It has been quite a morning. I began by reading Totem Salmon by Freeman House. It is a book so tragic I can only read a little bit at a time.
Somehow even in growing up in Iowa, I tasted fresh, or maybe frozen salmon, and though I was a picky eater at the time, fell in love with that pink flesh. I think now it may have been the wildness, the knowingness of a fish that starts in a stream, goes out and explores the ocean, and then, returns to the same stream. If fresh local salmon is on the menu, I order it. If I see it in the store, I buy it. Of course that won't be happening this year, and maybe never again. I feel the loss in my own flesh, the need to ingest and make my own what I admire so much.
I could take many quotes from this book but because I was speaking of language, I choose this.

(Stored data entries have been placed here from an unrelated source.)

Definition client_accepts_tag (token : cstring) (client : tclient) : bool :=
  if IsServer (tc client) || negb (MyConnect (tc client)) then true
  else
    match MessageTagHandlerFind hs token with
    | None => false
    | Some m =>
        if match mh_should_send_to_client m with Some f => negb (f client) | None => false end then false
        else if has (tc_caps client) CAP_MESSAGE_TAGS then true
        else if has (mh_flags m) MTAG_HANDLER_FLAGS_NO_CAP_NEEDED then false
        else match mh_cap m with Some cap => has (tc_caps client) cap | None => false end
    end.

(** One tag with its semicolon, as [snprintf] writes it into [tbuf]. *)
Definition tag_text (m : MessageTag) : cstring :=
  let name := message_tag_escape (tag_name m) (Z.to_nat 8192) in
  take (Z.to_nat 4093) (match tag_value m with
                       | Some v => name ++ [61] ++ message_tag_escape v (Z.to_nat 8192) ++ [59]
                       | None => name ++ [59]
                       end).

Definition mtags_to_string (l : list MessageTag) (client : option tclient) : option cstring :=
  if bool_decide (l = []) then None
  else if match client with Some c => tc_no_mtags c | None => false end then None
  else
    let buf := foldl (fun buf m => if match client with Some c => negb (client_accepts_tag (tag_name m) c) | None => false end then buf
                                   else (strlcat buf (tag_text m) (Z.to_nat 4096)).1) [] l in
    if bool_decide (buf = []) then None else Some (removelast buf).

(** ** Lists of tags (src/misc.c) *)

Definition find_mtag (l : list MessageTag) (token : cstring) : option MessageTag := List.find (fun m => bool_decide (tag_name m = token)) l.

Definition duplicate_mtags_for_subsequent_lines (l : list MessageTag) : list MessageTag :=
  List.filter (fun m => match MessageTagHandlerFind hs (tag_name m) with Some h => negb (has (mh_flags h) MTAG_HANDLER_FLAGS_FIRST_ONLY) | None => true end) l.
End tags.

(** ** The handlers of the modules *)

Definition BadPtr (s : cstring) : bool := bool_decide (s = []).

(** The bits of the capabilities. *)
Record tag_caps := MkTagCaps {
  CAP_ACCOUNT_TAG : Z; CAP_SERVER_TIME : Z; CAP_BATCH : Z; CAP_LABELED_RESPONSE : Z;
  CAP_JSON_LOG : Z; CAP_MULTILINE : Z; CAP_CHATHISTORY : Z
}.

Section shipped.
Context (caps : tag_caps).

Definition server_only (c : tclient) (_ _ : cstring) : bool := IsServer (tc c).
Definition server_or_oper (c : tclient) : bool := IsServer (tc c) || tc_oper c.
Definition no_cap (name : String.string) (first_only : bool) (ok : tclient -> cstring -> cstring -> bool) (send : option (tclient -> bool)) : MessageTagHandler :=
  MkTagHandler (str name) (if first_only then Z.lor MTAG_HANDLER_FLAGS_NO_CAP_NEEDED MTAG_HANDLER_FLAGS_FIRST_ONLY else MTAG_HANDLER_FLAGS_NO_CAP_NEEDED) ok send None false.
Definition with_cap (name : String.string) (cap : Z) (ok : tclient -> cstring -> cstring -> bool) (send : option (tclient -> bool)) : MessageTagHandler :=
  MkTagHandler (str name) 0 ok send (Some cap) false.

Definition msgid_mtag_is_ok (c : tclient) (_ value : cstring) : bool := IsServer (tc c) && negb (BadPtr value).
Definition server_time_mtag_is_ok (c : tclient) (_ value : cstring) : bool := IsServer (tc c) && negb (BadPtr value).
Definition real_quit_reason_should_send (c : tclient) : bool := IsServer (tc c).

Definition labeled_response_mtag_is_ok (c : tclient) (_ value : cstring) : bool :=
  if BadPtr value then false
  else if IsServer (tc c) then true
  else if MyUser (tc c) && (negb (has (tc_caps c) (CAP_LABELED_RESPONSE caps)) || negb (has (tc_caps c) (CAP_BATCH caps))) then false
  else (length value <=? 64)%nat.

Definition ti_mtag_is_ok (_ : tclient) (_ value : cstring) : bool :=
  negb (BadPtr value) && (bool_decide (value = str "active") || bool_decide (value = str "paused") || bool_decide (value = str "done")).

(** [value] is never NULL. *)
Definition bottag_mtag_is_ok (c : tclient) (_ value : cstring) : bool := IsServer (tc c) && false.

Definition valid_batch_reference_tag (ref : cstring) : bool :=
  negb (BadPtr ref || (MAXBATCHREFLEN <? length ref)%nat) && forallb (fun c => isalnum c || (c =? 45)) ref.

Definition batch_mtag_is_ok (c : tclient) (_ value : cstring) : bool :=
  IsServer (tc c) || (MyUser (tc c) && negb (BadPtr value) && valid_batch_reference_tag value).

Definition replytag_mtag_is_ok (_ : tclient) (_ value : cstring) : bool :=
  negb (BadPtr value) && (length value =? MSGIDLEN)%nat && forallb isalnum value.

Definition json_log_mtag_is_ok (c : tclient) (_ _ : cstring) : bool := IsServer (tc c) || IsMe (tc c).
Definition json_log_should_send (c : tclient) : bool :=
  IsServer (tc c) || (MyConnect (tc c) && tc_oper c && has (tc_caps c) (CAP_JSON_LOG caps)).

Definition chancontext_mtag_is_ok (c : tclient) (_ value : cstring) : bool :=
  negb (BadPtr value) && (if MyUser (tc c) then tc_on_channel c value else true).

Definition multiline_concat_mtag_is_ok (c : tclient) (_ value : cstring) : bool :=
  BadPtr value && (IsServer (tc c) || (MyUser (tc c) && tc_multiline c)).

Definition userhost_handler : MessageTagHandler := no_cap "unrealircd.org/userhost" false server_only (Some server_or_oper).
Definition userip_handler : MessageTagHandler := no_cap "unrealircd.org/userip" false server_only (Some server_or_oper).
Definition geoip_handler : MessageTagHandler := no_cap "unrealircd.org/geoip" false server_only (Some server_or_oper).
Definition issued_by_handler : MessageTagHandler := no_cap "unrealircd.org/issued-by" false server_only (Some server_or_oper).
Definition real_quit_reason_handler : MessageTagHandler := no_cap "unrealircd.org/real-quit-reason" false server_only (Some real_quit_reason_should_send).
Definition json_log_handler : MessageTagHandler := with_cap "unrealircd.org/json-log" (CAP_JSON_LOG caps) json_log_mtag_is_ok (Some json_log_should_send).
Definition msgid_handler : MessageTagHandler := no_cap "msgid" true msgid_mtag_is_ok None.
Definition time_handler : MessageTagHandler := with_cap "time" (CAP_SERVER_TIME caps) server_time_mtag_is_ok None.
Definition account_handler : MessageTagHandler := with_cap "account" (CAP_ACCOUNT_TAG caps) server_only None.
Definition bot_handler : MessageTagHandler := no_cap "bot" false bottag_mtag_is_ok None.
Definition chathistory_end_handler : MessageTagHandler := with_cap "draft/chathistory-end" (CAP_CHATHISTORY caps) server_only None.
Definition label_handler : MessageTagHandler := with_cap "label" (CAP_LABELED_RESPONSE caps) labeled_response_mtag_is_ok None.
Definition batch_handler : MessageTagHandler := with_cap "batch" (CAP_BATCH caps) batch_mtag_is_ok None.
Definition typing_handler : MessageTagHandler := no_cap "+typing" false ti_mtag_is_ok None.
Definition draft_typing_handler : MessageTagHandler := no_cap "+draft/typing" false ti_mtag_is_ok None.
Definition reply_handler : MessageTagHandler := no_cap "+reply" true replytag_mtag_is_ok None.
Definition draft_reply_handler : MessageTagHandler := no_cap "+draft/reply" true replytag_mtag_is_ok None.
Definition channel_context_handler : MessageTagHandler := no_cap "+draft/channel-context" false chancontext_mtag_is_ok None.
Definition multiline_concat_handler : MessageTagHandler := with_cap "draft/multiline-concat" (CAP_MULTILINE caps) multiline_concat_mtag_is_ok None.

Definition shipped_tags : list MessageTagHandler :=
  [userhost_handler; userip_handler; geoip_handler; issued_by_handler; real_quit_reason_handler; json_log_handler; msgid_handler; time_handler; account_handler;
   bot_handler; chathistory_end_handler; label_handler; batch_handler; typing_handler; draft_typing_handler; reply_handler; draft_reply_handler;
   channel_context_handler; multiline_concat_handler].
End shipped.

Example unescape_ex : message_tag_unescape (str "a\sb\:\\\x\") = str "a b;\x".
Proof. reflexivity. Qed.
Example escape_ex : message_tag_escape (str "a b;\") 8 = str "a\sb\:".
Proof. reflexivity. Qed.

(** ** The text form *)

Definition escape_char (c : Z) : cstring :=
  if contains c [59; 32; 92; 13; 10] then [92; if c =? 59 then 58 else if c =? 32 then 115 else if c =? 92 then 92 else if c =? 13 then 114 else 110] else [c].

Definition escaped (s : cstring) : cstring := concat (map escape_char s).

Lemma escape_char_shape c : (exists d, escape_char c = [92; d] /\ contains c [59; 32; 92; 13; 10] = true /\ d ∈ [58; 115; 92; 114; 110]) \/ (escape_char c = [c] /\ c ∉ [59; 32; 92; 13; 10]).
Proof.
  unfold escape_char. destruct (contains c [59; 32; 92; 13; 10]) eqn:Hc; [left|right].
  - eexists. split; [reflexivity|]. split; [done|]. rewrite !elem_of_cons. bdestr; tauto.
  - split; [done|]. intros Hin%contains_spec. congruence.
Qed.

Oh, the book keeps opening to what I posted before. It is worth a repeat. "How can salmon be endangered when you can buy them in cans in supermarkets?" asked Idaho Congressional Representative Helen Chenowith in 1996. Ack!
When Peter Berg interviewed ecologist Sterling Bunnel, Mr. Bunnel said the following:
"Most of the day tends to come through in terms of a kind of spontaneous mental image. So that if you're living in an area with a certain type of landscape and a certain kind of patterning, your mind is going to run to certain kinds of patterns.... almost programmed by the kind of input you're getting. Actually you find that there's a tremendous correspondence between different kinds of geological formation, something you can see down at the mountain. Look up on the mountain and different strata of rock are diagrammed by different types of bushes growing. You can see it."
Oh, wow!! I love that. I suppose it is why we need to go to the desert to clear our thoughts. Sometimes certain landscapes are too much. It is why I love the ocean air. I feel my head clear.
I love my own personal landscape. I look out on a gentle roll of hill, a lovely fall of trees, and, at the top, in one place grassland with a few decorative trees and a trail. My mind patterns there. I love my view.
Ah, maybe that is enough to say for now. My mind says rest in the beauty of nature's climb, for now.